Clinton Meyer

Clinton Meyer was born on June 29, 1992. He had a normal birth, his Apgar scores were 8 and 9. The second day Clinton was here he stopped breathing and turned blue. We were told at that time that Clinton had a lot of mucus and would have to clear it. He continued to do this after he came home. At 2 and 1/2 months we called our first ambulance. My husband was trying to feed Clinton and he just stopped breathing. By the time the ambulance got here he was fine. Clinton never seem to eat right always bucking and fighting but he was so hungry. The next day I took him to his pediatrician and she put him in the hospital ran some tests and diagnosed him with reflux and delayed emptying. He would eat good some days and some days were nightmares to get food down him.

He had tubes placed in his ears at 6 months for chronic ear infections. We took him to a neurologist when he was 7 months old, to this day she has never been able to diagnose him with any disease or disorder, except for epilepsy which started when he was 11 months old. Clinton would go through bouts of what we call now cyanotic spells which are the spells he quits breathing and turns blue. Clinton has had all types of seizures, right now all his seizures are myclonic. He had his last cynotic spell on December 7, 1996. They seem to be few and far in between right now.

In January of 1996 Clinton was put in the hospital for pneumonia he spent a week that time. In March of 1996 he was put back into the hospital with pneumonia, this time they just could not get it to go away. Finally the doctor and nurses told us there was nothing they could do his lungs were completely involved and they did not know why. I made a appointment with a pediatric pulmonologist the best move I ever had made. We took Clinton to see him and he said he was refluxing into his lungs which was causing all the pneumonia and congestion.

Clinton got very bad one weekend before we saw the GI doctor and we took him to the hospital and his Oxygen saturation was 68 when we got there, the doctor was telling me there was a possibility we were going to have to put him on a respirator. But, he improved with breathing treatments. This time we spent five weeks in the hospital. The doctor did a saliva gram on him and said he was aspirating his own secretions. He ask us to put a trach in him and to do a fundaplication. He did not give us much hope because Clinton was so sick. During surgery the surgeon did a rough bronchoscopy on him and found a birth defect in his trach and lung area that we never knew was there. He also did a MRI on his trach area and concluded Clinton had tracheal malasia. He told me that when Clinton was eating by mouth he always had the choice of eating or breathing. So, that's why he always fought me so much to eat.

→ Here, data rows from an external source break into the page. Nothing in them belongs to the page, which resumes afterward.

(** C4, as the code has it: every entry under a server-error key (the
    status code 500 or the class [Exception]) is left out of the typed
    table handed to the typed-exception layer, every entry under any
    other key stays in it, in order; the handler of the last entry under
    a server-error key, the only one when one such key is registered, is
    the error handler handed to the outermost server-error layer of the
    stack the builder returns. *)
Theorem handler_table_partition (self : Aspiration) :
  wf (exception_handlers self) →
  let table := exception_handlers self in
  let error_handler := (partition_handlers table).1 in
  let typed := (partition_handlers table).2 in
  error_handler = snd <$> last (server_error_items table)
  ∧ typed = typed_items table
  ∧ (∀ key, get key typed =
       if key_in key server_error_keys then None else get key table)
  ∧ (∀ key h,
       key_in key server_error_keys = true →
       get key table = Some h →
       (∀ key', key_in key' server_error_keys = true →
                is_Some (get key' table) → key' = key) →
       error_handler = Some h)
  ∧ (∀ stack,
       build_middleware_stack self = Returns stack →
       head (layers stack) =
         Some (ServerErrorMiddleware,
               [("handler", of_optional error_handler);
                ("debug", VBool (debug self))])
       ∧ last (layers stack) =
           Some (ExceptionMiddleware,
                 [("handlers", VHandlers typed);
                  ("debug", VBool (debug self))])).
Proof.
  intros Hwf table error_handler typed.
  pose proof (partition_handlers_wf table Hwf) as Hp.
  assert (error_handler = snd <$> last (server_error_items table)) as Heh
    by (unfold error_handler; by rewrite Hp).
  assert (typed = typed_items table) as Hth
    by (unfold typed; by rewrite Hp).
  split_and!; [done|done| | |].
  - intros key. rewrite Hth. unfold typed_items, is_server_error_item, items.
    rewrite (get_filter_keys (fun k => negb (key_in k server_error_keys))).
    by destruct (key_in key server_error_keys).
  - intros key h Hkey Hget Honly. rewrite Heh.
    assert ((key, h) ∈ server_error_items table) as Hin.
    { apply list_elem_of_In, filter_In. split; [|done].
      apply list_elem_of_In. by apply get_Some_elem_of. }
    destruct (last (server_error_items table)) as [[k' h']|] eqn:Hlast.
    + apply last_Some_elem_of, list_elem_of_In, filter_In in Hlast
        as [Hin' Hse].
      apply list_elem_of_In in Hin'.
      pose proof (elem_of_get k' h' table Hwf Hin') as Hget'.
      assert (k' = key) as -> by (apply Honly; [done|by rewrite Hget']).
      simpl. congruence.
    + apply last_None in Hlast. rewrite Hlast in Hin.
      by apply elem_of_nil in Hin.
  - intros stack Hstack. rewrite (layers_build _ _ Hstack). split; [done|].
    by rewrite app_comm_cons, last_snoc.
Qed.
(** X15: from upload to download: after a file is loaded, a click on the
    button of any of its sheets and any input to the filter box, the two
    download buttons hand over the JSON and the CSV of the sheet clicked,
    under its name; the JSON text parses back to all its records,
    whatever the filter box holds. *)
Theorem upload_then_download
    (env : Collaborators) (file : File) (files : list File) (st : UIState)
    (buffer : ArrayBuffer) (workbook : WorkBook)
    (index : nat) (sheetName term : string) :
  isValidFileType file = true ->
  FileReader_read env file = Some buffer ->
  XLSX_read env buffer = inr workbook ->
  nth_error (SheetNames workbook) index = Some sheetName ->
  let loaded := handle (InputChange env (Some (file :: files))) st in
  let st' := handle (SearchInput term) (handle (ClickSheet index) loaded) in
  let sheet := buildSheet sheetName (sheet_to_json (Sheets workbook sheetName)) in
  available (ClickSheet index) loaded = true /\
  available (SearchInput term) (handle (ClickSheet index) loaded) = true /\
  available ClickJson st' = true /\
  available ClickCsv st' = true /\
  download ClickJson st' = Some (downloadAsJson sheet) /\
  download ClickCsv st' = Some (downloadAsCsv sheet) /\
  download_name (downloadAsJson sheet) = sheetName ++ ".json" /\
  download_name (downloadAsCsv sheet) = sheetName ++ ".csv" /\
  JSON.parse (blob_text (downloadAsJson sheet)) = Some (rows sheet).
Proof.
  intros Hv Hr Hp Hn loaded st' sheet.
  assert (Hne : SheetNames workbook <> [])
    by (intros E; rewrite E in Hn; destruct index; discriminate).
  assert (Hl : loaded = mkUIState (buildSheetData workbook) 0 (Some file) None
                                  (searchTerm st))
    by (now apply (@handleFile_success env file files st buffer workbook)).
  assert (Hs : nth_error (buildSheetData workbook) index = Some sheet)
    by (unfold buildSheetData; rewrite nth_error_map, Hn; reflexivity).
  assert (Hlt : index < length (buildSheetData workbook))
    by (apply nth_error_Some; congruence).
  assert (Hc : currentSheet st' = Some sheet)
    by (subst st'; rewrite Hl; exact Hs).
  assert (Hname : name sheet = sheetName).
  { subst sheet. destruct (sheet_to_json (Sheets workbook sheetName)); reflexivity. }
  repeat split.
  - rewrite Hl. cbn. now apply Nat.ltb_lt.
  - rewrite Hl. cbn.
    destruct (length (buildSheetData workbook)); [lia | reflexivity].
  - cbn [available]. unfold downloadDisabled. now rewrite Hc.
  - cbn [available]. unfold downloadDisabled. now rewrite Hc.
  - cbn [download]. unfold onClickJson. now rewrite Hc.
  - cbn [download]. unfold onClickCsv. now rewrite Hc.
  - cbn [downloadAsJson download_name]. now rewrite Hname.
  - cbn [downloadAsCsv download_name]. now rewrite Hname.
  - apply JSON_roundtrip, buildSheet_rows_well_formed.
Qed.

Lemma upload_then_download_witness :
  download ClickJson
    (handle (SearchInput "pune")
       (handle (ClickSheet 1)
          (handle (InputChange cities_env (Some [data_xlsx])) initialState)))
  = Some (downloadAsJson (buildSheet "Empty" [])) /\
  JSON.parse (blob_text (downloadAsJson (buildSheet "Empty" []))) = Some [].
Proof.
  destruct (@upload_then_download cities_env data_xlsx [] initialState []
              cities_workbook 1 "Empty" "pune" eq_refl eq_refl eq_refl eq_refl)
    as [_ [_ [_ [_ [H5 [_ [_ [_ H9]]]]]]]].
  split; [exact H5 | exact H9].
Defined.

Clinton acquired asthma during last year but I feel it is hereditary. My father had severe asthma all his life and we lost him in January 1996 due to asthma related complications and all three of his grandchildren have asthma.

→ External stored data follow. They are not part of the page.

(** * GridPath UI: the scenario-results component

    A shallow embedding of [ScenarioResultsComponent]
    (ui/src/app/scenario-results/scenario-results.component.ts): the
    component's fields, its methods as state transformers over the page's
    world (component, selection subject, route, HTTP requests in flight,
    Bokeh embeddings), and the properties of view activation. *)

From stdpp Require Import base option list strings gmap pretty.

Open Scope string_scope.
Open Scope list_scope.
Open Scope nat_scope.

(** ** JavaScript values *)

(** Values a form control holds and the service receives. Numbers are the
    integers the page deals in (scenario ids, y-axis bounds). *)
Inductive JsVal : Type :=
  | JUndefined
  | JNull
  | JNum (n : Z)
  | JStr (s : string).

#[global] Instance JsVal_eq_dec : EqDecision JsVal.
Proof. solve_decision. Defined.

(** [v === null] *)
Definition is_null (v : JsVal) : bool :=
  match v with JNull => true | _ => false end.

(** ToString, as applied to a substitution [${v}] of a template literal. *)
Definition to_js_string (v : JsVal) : string :=
  match v with
  | JUndefined => "undefined"
  | JNull => "null"
  | JNum n => pretty n
  | JStr s => s
  end.

(** [field === 'literal'] for a field of declared type [string] that is
    [undefined] ([None]) until first assigned. *)
Definition strict_eq (field : option string) (literal : string) : bool :=
  match field with
  | Some s => String.eqb s literal
  | None => false
  end.

(** [form.value.control]: the value object of a [FormGroup] maps control
    names to values; a name it does not hold reads as [undefined]. *)
Definition form_value (form : gmap string JsVal) (control : string) : JsVal :=
  default JUndefined (form !! control).

(** Errors and completions of a statement. *)
Inductive JsError : Type :=
  | TypeError (msg : string).

Inductive Completion (A : Type) : Type :=
  | Normal (a : A)
  | Throw (e : JsError).
Arguments Normal {A} a.
Arguments Throw {A} e.

(** ** The service the component talks to *)

Module Service.

(** Modelled from the spec: [ScenarioResultsService]
    (scenario-results.service.ts, not among the sources), as far as the
    component calls it. These are its methods that return the observable
    of one HTTP answer: [getOptions(scenarioID)], a table method per table
    view taking the scenario id, a plot method per plot view taking the
    scenario id and the filter values. *)
Inductive Method : Type :=
  | getOptions
  | getResultsProjectCapacity
  | getResultsProjectRetirements
  | getResultsProjectNewBuild
  | getResultsProjectDispatch
  | getResultsProjectCarbon
  | getResultsTransmissionCapacity
  | getResultsTransmissionFlows
  | getResultsImportsExports
  | getResultsSystemLoadBalance
  | getResultsSystemRPS
  | getResultsSystemCarbonCap
  | getResultsSystemPRM
  | getResultsDispatchPlot
  | getResultsCapacityNewPlot
  | getResultsCapacityRetiredPlot
  | getResultsCapacityTotalPlot
  | getResultsEnergyPlot
  | getResultsCostPlot
  | getResultsCapacityFactorPlot.

#[global] Instance Method_eq_dec : EqDecision Method.
Proof. solve_decision. Defined.

(** One invocation: the method and its actual arguments. *)
Record Call : Type := call { method : Method; args : list JsVal }.

(** Modelled from the spec: what [getOptions] answers, the option lists
    of the three kinds of select filter. *)
Record PlotOptions : Type := {
  loadZoneOptions : list string;
  horizonOptions : list string;
  stageOptions : list string
}.

(** The result fetches: every method but [getOptions]. *)
Definition is_results_fetch (c : Call) : bool :=
  match method c with getOptions => false | _ => true end.

End Service.

(** ** Shapes of './scenario-results'

    The interfaces [ResultsButton] and [ResultsForm] are declared outside
    the component; their fields are those of the object literals that
    [makeResultsButtons] and [makeResultsForms] build. *)

(** The plot views, which also name the component's seven form groups. *)
Inductive PlotView : Type :=
  | DispatchPlot
  | CapacityNewPlot
  | CapacityRetiredPlot
  | CapacityTotalPlot
  | EnergyPlot
  | CostPlot
  | CapacityFactorPlot.

(** The table views. *)
Inductive TableView : Type :=
  | ProjectCapacity
  | ProjectRetirements
  | ProjectNewBuild
  | ProjectDispatch
  | ProjectCarbon
  | TransmissionCapacity
  | TransmissionFlows
  | ImportsExports
  | SystemLoadBalance
  | SystemRPS
  | SystemCarbonCap
  | SystemPRM.

Record ResultsButton : Type := {
  name : string;
  ngIfKey : string;
  caption : string
}.

Record SelectForm : Type := {
  formControlName : string;
  formControlOptions : list string
}.

(** [formGroup] is a reference to one of the component's form groups, given
    here by the plot view that owns it. *)
Record ResultsForm : Type := {
  formGroup : PlotView;
  selectForms : list SelectForm;
  yMaxFormControlName : string;
  button : ResultsButton
}.

Section Component.

(** Table rows and Bokeh plot descriptions are opaque to the component. *)
Context {ScenarioResults PlotJSON : Type}.

(** ** The component's fields *)

Record Component : Type := mkComponent {
  resultsToShow : option string;
  allResultsButtons : option (list ResultsButton);
  allResultsForms : option (list ResultsForm);
  allTables : option (list ScenarioResults);
  resultsProjectCapacity : option ScenarioResults;
  resultsProjectRetirements : option ScenarioResults;
  resultsProjectNewBuild : option ScenarioResults;
  resultsProjectDispatch : option ScenarioResults;
  resultsProjectCarbon : option ScenarioResults;
  resultsTransmissionCapacity : option ScenarioResults;
  resultsTransmissionFlows : option ScenarioResults;
  resultsImportsExports : option ScenarioResults;
  resultsSystemLoadBalance : option ScenarioResults;
  resultsSystemRPS : option ScenarioResults;
  resultsSystemCarbonCap : option ScenarioResults;
  resultsSystemPRM : option ScenarioResults;
  dispatchPlotOptionsForm : gmap string JsVal;
  dispatchPlotJSON : option PlotJSON;
  dispatchPlotHTMLName : option string;
  capacityNewPlotOptionsForm : gmap string JsVal;
  capacityNewPlotJSON : option PlotJSON;
  capacityNewPlotHTMLName : option string;
  capacityRetiredPlotOptionsForm : gmap string JsVal;
  capacityRetiredPlotJSON : option PlotJSON;
  capacityRetiredPlotHTMLName : option string;
  capacityTotalPlotOptionsForm : gmap string JsVal;
  capacityTotalPlotJSON : option PlotJSON;
  capacityTotalPlotHTMLName : option string;
  energyPlotOptionsForm : gmap string JsVal;
  energyPlotJSON : option PlotJSON;
  energyPlotHTMLName : option string;
  costPlotOptionsForm : gmap string JsVal;
  costPlotJSON : option PlotJSON;
  costPlotHTMLName : option string;
  capacityFactorPlotOptionsForm : gmap string JsVal;
  capacityFactorPlotJSON : option PlotJSON;
  capacityFactorPlotHTMLName : option string;
  scenarioID : JsVal
}.

(** [this.field = v], field by field: the record is rebuilt with [v] in
    the field's place. *)

Definition set_resultsToShow (v : option string) (c : Component) : Component :=
  let '(mkComponent _ x1 x2 x3 x4 x5 x6 x7 x8 x9 x10 x11 x12 x13 x14 x15
  x16 x17 x18 x19 x20 x21 x22 x23 x24 x25 x26 x27 x28 x29 x30 x31 x32 x33
  x34 x35 x36 x37) := c in
  mkComponent v x1 x2 x3 x4 x5 x6 x7 x8 x9 x10 x11 x12 x13 x14 x15 x16 x17
  x18 x19 x20 x21 x22 x23 x24 x25 x26 x27 x28 x29 x30 x31 x32 x33 x34 x35
  x36 x37.

Definition set_allResultsButtons (v : option (list ResultsButton)) (c : Component) : Component :=
  let '(mkComponent x0 _ x2 x3 x4 x5 x6 x7 x8 x9 x10 x11 x12 x13 x14 x15
  x16 x17 x18 x19 x20 x21 x22 x23 x24 x25 x26 x27 x28 x29 x30 x31 x32 x33
  x34 x35 x36 x37) := c in
  mkComponent x0 v x2 x3 x4 x5 x6 x7 x8 x9 x10 x11 x12 x13 x14 x15 x16 x17
  x18 x19 x20 x21 x22 x23 x24 x25 x26 x27 x28 x29 x30 x31 x32 x33 x34 x35
  x36 x37.

Definition set_allResultsForms (v : option (list ResultsForm)) (c : Component) : Component :=
  let '(mkComponent x0 x1 _ x3 x4 x5 x6 x7 x8 x9 x10 x11 x12 x13 x14 x15
  x16 x17 x18 x19 x20 x21 x22 x23 x24 x25 x26 x27 x28 x29 x30 x31 x32 x33
  x34 x35 x36 x37) := c in
  mkComponent x0 x1 v x3 x4 x5 x6 x7 x8 x9 x10 x11 x12 x13 x14 x15 x16 x17
  x18 x19 x20 x21 x22 x23 x24 x25 x26 x27 x28 x29 x30 x31 x32 x33 x34 x35
  x36 x37.

Definition set_allTables (v : option (list ScenarioResults)) (c : Component) : Component :=
  let '(mkComponent x0 x1 x2 _ x4 x5 x6 x7 x8 x9 x10 x11 x12 x13 x14 x15
  x16 x17 x18 x19 x20 x21 x22 x23 x24 x25 x26 x27 x28 x29 x30 x31 x32 x33
  x34 x35 x36 x37) := c in
  mkComponent x0 x1 x2 v x4 x5 x6 x7 x8 x9 x10 x11 x12 x13 x14 x15 x16 x17
  x18 x19 x20 x21 x22 x23 x24 x25 x26 x27 x28 x29 x30 x31 x32 x33 x34 x35
  x36 x37.

Definition set_resultsProjectCapacity (v : option ScenarioResults) (c : Component) : Component :=
  let '(mkComponent x0 x1 x2 x3 _ x5 x6 x7 x8 x9 x10 x11 x12 x13 x14 x15
  x16 x17 x18 x19 x20 x21 x22 x23 x24 x25 x26 x27 x28 x29 x30 x31 x32 x33
  x34 x35 x36 x37) := c in
  mkComponent x0 x1 x2 x3 v x5 x6 x7 x8 x9 x10 x11 x12 x13 x14 x15 x16 x17
  x18 x19 x20 x21 x22 x23 x24 x25 x26 x27 x28 x29 x30 x31 x32 x33 x34 x35
  x36 x37.

Definition set_resultsProjectRetirements (v : option ScenarioResults) (c : Component) : Component :=
  let '(mkComponent x0 x1 x2 x3 x4 _ x6 x7 x8 x9 x10 x11 x12 x13 x14 x15
  x16 x17 x18 x19 x20 x21 x22 x23 x24 x25 x26 x27 x28 x29 x30 x31 x32 x33
  x34 x35 x36 x37) := c in
  mkComponent x0 x1 x2 x3 x4 v x6 x7 x8 x9 x10 x11 x12 x13 x14 x15 x16 x17
  x18 x19 x20 x21 x22 x23 x24 x25 x26 x27 x28 x29 x30 x31 x32 x33 x34 x35
  x36 x37.

Definition set_resultsProjectNewBuild (v : option ScenarioResults) (c : Component) : Component :=
  let '(mkComponent x0 x1 x2 x3 x4 x5 _ x7 x8 x9 x10 x11 x12 x13 x14 x15
  x16 x17 x18 x19 x20 x21 x22 x23 x24 x25 x26 x27 x28 x29 x30 x31 x32 x33
  x34 x35 x36 x37) := c in
  mkComponent x0 x1 x2 x3 x4 x5 v x7 x8 x9 x10 x11 x12 x13 x14 x15 x16 x17
  x18 x19 x20 x21 x22 x23 x24 x25 x26 x27 x28 x29 x30 x31 x32 x33 x34 x35
  x36 x37.

Definition set_resultsProjectDispatch (v : option ScenarioResults) (c : Component) : Component :=
  let '(mkComponent x0 x1 x2 x3 x4 x5 x6 _ x8 x9 x10 x11 x12 x13 x14 x15
  x16 x17 x18 x19 x20 x21 x22 x23 x24 x25 x26 x27 x28 x29 x30 x31 x32 x33
  x34 x35 x36 x37) := c in
  mkComponent x0 x1 x2 x3 x4 x5 x6 v x8 x9 x10 x11 x12 x13 x14 x15 x16 x17
  x18 x19 x20 x21 x22 x23 x24 x25 x26 x27 x28 x29 x30 x31 x32 x33 x34 x35
  x36 x37.

Definition set_resultsProjectCarbon (v : option ScenarioResults) (c : Component) : Component :=
  let '(mkComponent x0 x1 x2 x3 x4 x5 x6 x7 _ x9 x10 x11 x12 x13 x14 x15
  x16 x17 x18 x19 x20 x21 x22 x23 x24 x25 x26 x27 x28 x29 x30 x31 x32 x33
  x34 x35 x36 x37) := c in
  mkComponent x0 x1 x2 x3 x4 x5 x6 x7 v x9 x10 x11 x12 x13 x14 x15 x16 x17
  x18 x19 x20 x21 x22 x23 x24 x25 x26 x27 x28 x29 x30 x31 x32 x33 x34 x35
  x36 x37.

Definition set_resultsTransmissionCapacity (v : option ScenarioResults) (c : Component) : Component :=
  let '(mkComponent x0 x1 x2 x3 x4 x5 x6 x7 x8 _ x10 x11 x12 x13 x14 x15
  x16 x17 x18 x19 x20 x21 x22 x23 x24 x25 x26 x27 x28 x29 x30 x31 x32 x33
  x34 x35 x36 x37) := c in
  mkComponent x0 x1 x2 x3 x4 x5 x6 x7 x8 v x10 x11 x12 x13 x14 x15 x16 x17
  x18 x19 x20 x21 x22 x23 x24 x25 x26 x27 x28 x29 x30 x31 x32 x33 x34 x35
  x36 x37.

Definition set_resultsTransmissionFlows (v : option ScenarioResults) (c : Component) : Component :=
  let '(mkComponent x0 x1 x2 x3 x4 x5 x6 x7 x8 x9 _ x11 x12 x13 x14 x15 x16
  x17 x18 x19 x20 x21 x22 x23 x24 x25 x26 x27 x28 x29 x30 x31 x32 x33 x34
  x35 x36 x37) := c in
  mkComponent x0 x1 x2 x3 x4 x5 x6 x7 x8 x9 v x11 x12 x13 x14 x15 x16 x17
  x18 x19 x20 x21 x22 x23 x24 x25 x26 x27 x28 x29 x30 x31 x32 x33 x34 x35
  x36 x37.

Definition set_resultsImportsExports (v : option ScenarioResults) (c : Component) : Component :=
  let '(mkComponent x0 x1 x2 x3 x4 x5 x6 x7 x8 x9 x10 _ x12 x13 x14 x15 x16
  x17 x18 x19 x20 x21 x22 x23 x24 x25 x26 x27 x28 x29 x30 x31 x32 x33 x34
  x35 x36 x37) := c in
  mkComponent x0 x1 x2 x3 x4 x5 x6 x7 x8 x9 x10 v x12 x13 x14 x15 x16 x17
  x18 x19 x20 x21 x22 x23 x24 x25 x26 x27 x28 x29 x30 x31 x32 x33 x34 x35
  x36 x37.

Definition set_resultsSystemLoadBalance (v : option ScenarioResults) (c : Component) : Component :=
  let '(mkComponent x0 x1 x2 x3 x4 x5 x6 x7 x8 x9 x10 x11 _ x13 x14 x15 x16
  x17 x18 x19 x20 x21 x22 x23 x24 x25 x26 x27 x28 x29 x30 x31 x32 x33 x34
  x35 x36 x37) := c in
  mkComponent x0 x1 x2 x3 x4 x5 x6 x7 x8 x9 x10 x11 v x13 x14 x15 x16 x17
  x18 x19 x20 x21 x22 x23 x24 x25 x26 x27 x28 x29 x30 x31 x32 x33 x34 x35
  x36 x37.

Definition set_resultsSystemRPS (v : option ScenarioResults) (c : Component) : Component :=
  let '(mkComponent x0 x1 x2 x3 x4 x5 x6 x7 x8 x9 x10 x11 x12 _ x14 x15 x16
  x17 x18 x19 x20 x21 x22 x23 x24 x25 x26 x27 x28 x29 x30 x31 x32 x33 x34
  x35 x36 x37) := c in
  mkComponent x0 x1 x2 x3 x4 x5 x6 x7 x8 x9 x10 x11 x12 v x14 x15 x16 x17
  x18 x19 x20 x21 x22 x23 x24 x25 x26 x27 x28 x29 x30 x31 x32 x33 x34 x35
  x36 x37.

Definition set_resultsSystemCarbonCap (v : option ScenarioResults) (c : Component) : Component :=
  let '(mkComponent x0 x1 x2 x3 x4 x5 x6 x7 x8 x9 x10 x11 x12 x13 _ x15 x16
  x17 x18 x19 x20 x21 x22 x23 x24 x25 x26 x27 x28 x29 x30 x31 x32 x33 x34
  x35 x36 x37) := c in
  mkComponent x0 x1 x2 x3 x4 x5 x6 x7 x8 x9 x10 x11 x12 x13 v x15 x16 x17
  x18 x19 x20 x21 x22 x23 x24 x25 x26 x27 x28 x29 x30 x31 x32 x33 x34 x35
  x36 x37.

Definition set_resultsSystemPRM (v : option ScenarioResults) (c : Component) : Component :=
  let '(mkComponent x0 x1 x2 x3 x4 x5 x6 x7 x8 x9 x10 x11 x12 x13 x14 _ x16
  x17 x18 x19 x20 x21 x22 x23 x24 x25 x26 x27 x28 x29 x30 x31 x32 x33 x34
  x35 x36 x37) := c in
  mkComponent x0 x1 x2 x3 x4 x5 x6 x7 x8 x9 x10 x11 x12 x13 x14 v x16 x17
  x18 x19 x20 x21 x22 x23 x24 x25 x26 x27 x28 x29 x30 x31 x32 x33 x34 x35
  x36 x37.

The thought of a trach use to upset my husband and myself so much, we were that way with the stomach tube also, but they have been wonderful for Clinton. He is doing really well right now. He still has seizures, but we keep a lot under control with meds and his asthma has flare ups but we pretty well keep that under control with breathing treatments, Albuterol syrup and a inhaler daily. Clinton is the joy of my life. His smile means so much to me. Everyone's life he touches he changes. Clinton is a tough little fighter, I think you would have to be to go through all he has gone through. I wish I would have had some information when he got his g-tube and trach. I had to learn it all on my own, but we did pretty good with all of it.